AUGUST 2015: PROFESSOR PATRICK DUIGNAN
EMERITUS PROFESSOR PATRICK DUIGNAN is Director of Leading to Inspire. From 1995 to 2008
he served at ACU National as Foundation Chair in Educational Leadership and Director of the
Flagship for Creative & Authentic Leadership. He has authored several highly regarded books
on leadership, including Educational leadership: Together creating ethical learning
environments (2012). Most recently, his paper ‘Authenticity in educational leadership: History,
ideal, reality’, first published in the Journal of Educational Administration in 2014, was
awarded Emerald Publishing International Paper of the Year, 2015. Professor Duignan was also
awarded the Australian Council for Educational Leaders Outstanding Service Award in 2009
and the Hedley Beare Award for Educational Writing in 2008.
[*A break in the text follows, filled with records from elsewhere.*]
(** * vanilla-charts: scales, ticks, pie slices and the chart wrapper

    A shallow embedding of the layout core of the library
    ([core/scales.js], [core/ticks.js], [core/ChartWrapper.js]) and of the
    slice computation of [PieChart/PieChart.js].

    Numbers.  A JavaScript number is modelled by an exact rational ([Q]):
    sums, products and quotients are the mathematical ones, so rounding
    error and overflow of the binary64 format are outside the model.
    Equality of numbers is [Qeq] ([==]).  A quotient whose divisor is zero
    is not a finite number in JavaScript; where a claim is about exactly
    that, the quotient is taken with [js_div], which returns [None] there. *)

From Stdlib Require Import QArith Qround Qabs ZArith Lia Lqa List Sorted.
From stdpp Require Import gmap strings list sorting.
Import ListNotations.

Local Open Scope Q_scope.

(* ===================================================================== *)
(** ** JavaScript numbers and the [Math] functions the code calls *)
(* ===================================================================== *)

Module Js.

(** [x || 1] on a number: [0] is falsy, every other finite number is
    truthy. *)
Definition or_one (x : Q) : Q := if Qeq_bool x 0 then 1 else x.

(** [a / b]; [None] stands for the non-finite results ([NaN],
    [Infinity], [-Infinity]) a zero divisor gives. *)
Definition js_div (a b : Q) : option Q :=
  if Qeq_bool b 0 then None else Some (a / b).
AHISA invited Professor Duignan to respond to questions on leadership and education framed
by Fr Chris Gleeson. Fr Chris is the Provincial Delegate for Education and Mission Formation for
the Australian Jesuits and Secretary of Secondary Education for Jesuit Conference Asia Pacific
(JCAP). He was Headmaster of Xavier College, Victoria from 1981 to 1991 and Headmaster of St
Ignatius’ College, NSW from 1993 to 2000 and its Rector in 2001-02. He was AHISA National
Chair in 1999-2001.
Leaders with integrity, dignity and authenticity in
the pressure-filled world of schools: Lessons from
Pope Francis
A RESPONSE TO QUESTIONS FRAMED BY FR CHRIS GLEESON SJ
RECENTLY, I was asked by Fr Chris Gleeson to respond to the following question: ‘What insights can
educational leaders gain from the current Pope’s teaching on education and leadership?’ To assist
me in my task, he sourced three important commentaries on the nature, quality and influence of the
leadership of Pope Francis, namely: ‘The 15 diseases of leadership according to Pope Francis’ by
Gary Hamel in the April 2015 issue of Harvard Business Review (HBR); ‘The character of Catholic
schools’, a paper given by Fr Chris at a conference for Catholic schools in Singapore in March 2015;
and an article, ‘Pope Francis on education’, an excerpt from The Gonzagan, June 2013, the weekly
newsletter of St Aloysius College, Milsons Point, NSW. As a bonus, I discovered that the August 2015
edition of National Geographic has devoted its front cover to Pope Francis and it includes a major
feature article by Robert Draper titled, ‘Will the Pope change the Vatican? Or will the Vatican
change the Pope?’
In this brief paper on lessons we can learn from the leadership of Pope Francis, I have drawn
selectively from these sources while also generating some leadership implications for educational
leaders using my own research and writings on leadership authenticity.1
Leadership wisdom from Pope Francis
Fr Chris Gleeson (March 2015) reported that, in late November 2013, Pope Francis had a three-hour
conversation with the Union of Superiors General of religious men who questioned him especially
about the identity and the mission of religious orders. The Pope’s reply, I suggest, hits at the very
heart of the leadership challenges and dilemmas of many organisational leaders today:
I am convinced of one thing: the great changes in history were realised when
reality was seen not from the centre but rather from the periphery. …This is
really very important to me: the need to become acquainted with reality by
experience, to spend time walking on the periphery in order really to become
acquainted with the reality and life-experiences of people.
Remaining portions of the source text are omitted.